Love (III)

Love (III) Summary and Analysis of Love (III)

Summary

Love (III)” is a three-stanza poem by George Herbert that imagines a conversation between a human speaker and divine Love, personified. It is written in three stanza of six lines, alternating between iambic pentameter and iambic tetrameter with an ABABCC rhyme scheme.

In stanza one, divine love, personified as Love, welcomes the speaker in. However, the speaker feels that he is too “guilty” and sinful to receive divine love. Love, sensing his shame, comes closer and asks him what he lacks.

In stanza two, the speaker answers that he lacks the worthiness to be near divine love. Love tells him he can cure this ailment. When the speaker demurs that he cannot even look at Love, Love answers that he himself created the speaker.

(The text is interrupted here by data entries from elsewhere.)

Lemma wp_started_any env w b n (Q : _ -> _ -> Prop) :
  (forall e w', db w' = db w -> ~ fault_free env -> Q (Err e) w') ->
  (forall t w', db w' = set_batches (alter (started_row t n) b (batches (db w))) (db w) ->
     Q (Ok tt) w') ->
  wp (EventStore_update_batch_status b BatchProcessing (Some n)) env w Q.
Proof.
  intros HE HQ. unfold EventStore_update_batch_status; simpl.
  unfold SqlBatchRepository_update_batch_status. wp_step. wp_step.
  rename select (db _ = db w) into D. apply wp_sql_any; rewrite D.
  - intros w2 D2 Hn. apply HE; [congruence|]. intros Hff. specialize (Hn Hff). by case_match.
  - intros [] d w2. destruct (batches (db w) !! b) as [r|] eqn:E; intros [= <-] D2;
      apply (HQ t); rewrite D2, alter_alt, E; [done|]. by destruct (db w).
Qed.

Definition completed_row (t : DateTime) (ok failed : Z) (r : batch_row) : batch_row := {|
  pb_batch_type := pb_batch_type r;
  pb_status := if failed =? 0 then "completed" else "failed";
  pb_events_count := pb_events_count r;
  pb_events_processed := ok; pb_events_failed := failed;
  pb_started_at := pb_started_at r; pb_completed_at := Some t |}.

In stanza three, the speaker agrees, but says that he has “marred” the eyes that God created, and deserves only to be ashamed. Love asks if he knows who truly bears the blame and invites the speaker to sit at his table and eat. The speaker agrees.

Analysis

From the outset of “Love (III),” the relationship between the speaker and God is described in terms of a flirtatious, even erotic encounter. The poem personifies Love as “quick-eyed,” and the first stanza has been read to imagine Love “as a solicitous woman” (Walby) who welcomes the speaker in. Love observes the speaker “grow slack,” a possibly phallic image, and seeks to remedy his lack of enthusiasm and confidence by coming closer. The ABABCC rhyme scheme, here, closely ties together the end rhymes of both longer pentameter lines and shorter trimeter lines, which could be seen as reflecting, in the poem's form, the reciprocal coming-together of God’s more ample love with mankind’s smaller, more circumscribed love.

The second stanza continues the comparison of divine love to human courtship. While the speaker suggests that he is unworthy, expressing a sort of shyness, Love comes in closer and makes physical contact, taking his hand. Love’s smile contrasts with the speaker’s downcast eyes. However, just as present as the erotic imagery is the clarity that this poem is about religious experience. Love asked, “Who made the eyes but I?” The speaker is afraid to lift his eyes, but Love reminds him that God has made these very eyes: why would Love reject his own creation?

The third stanza further describes the speaker’s shame, as well as reaches both a religious and an erotic resolution. Here, the speaker addresses Love as “Lord,” and goes on to protest that even if God created his eyes, the speaker has marred them and made them unworthy. He asks to “let [his] shame/Go where it doth deserve”: to remove himself from God’s sight in shame. However, Love takes responsibility for this sin, demonstrating God’s infinite forgiveness. Love even suggests “then I will serve.” Next, Love entreats the speaker to “sit...and taste my meat,” and the speaker agrees. Read in erotic terms, this could be an image of sexual union; of touching, tasting, and enjoying. In Biblical terms, it is an image of sacrament, just as men take Christ’s body in the form of bread in church. It can also be read to describe man's ascension into heaven, where man experiences the promise of paradise.

The complex relationship between the erotic and the sacred in this poem has been a site of debate for many scholars. Some view the poem’s seemingly sexual imagery as a mere accident, and others view it as an important strand of Christian thinking—an argument that the body and the soul are truly one. The final scene, of God and the speaker eating at a table, has been compared to the Biblical Song of Songs ii 4 ("Let him lead me to the banquet hall/ and let his banner over me be love.") and to Luke xii 37 (...the Lord "shall gird himself, and make them to sit down to meat, and will come forth and serve them").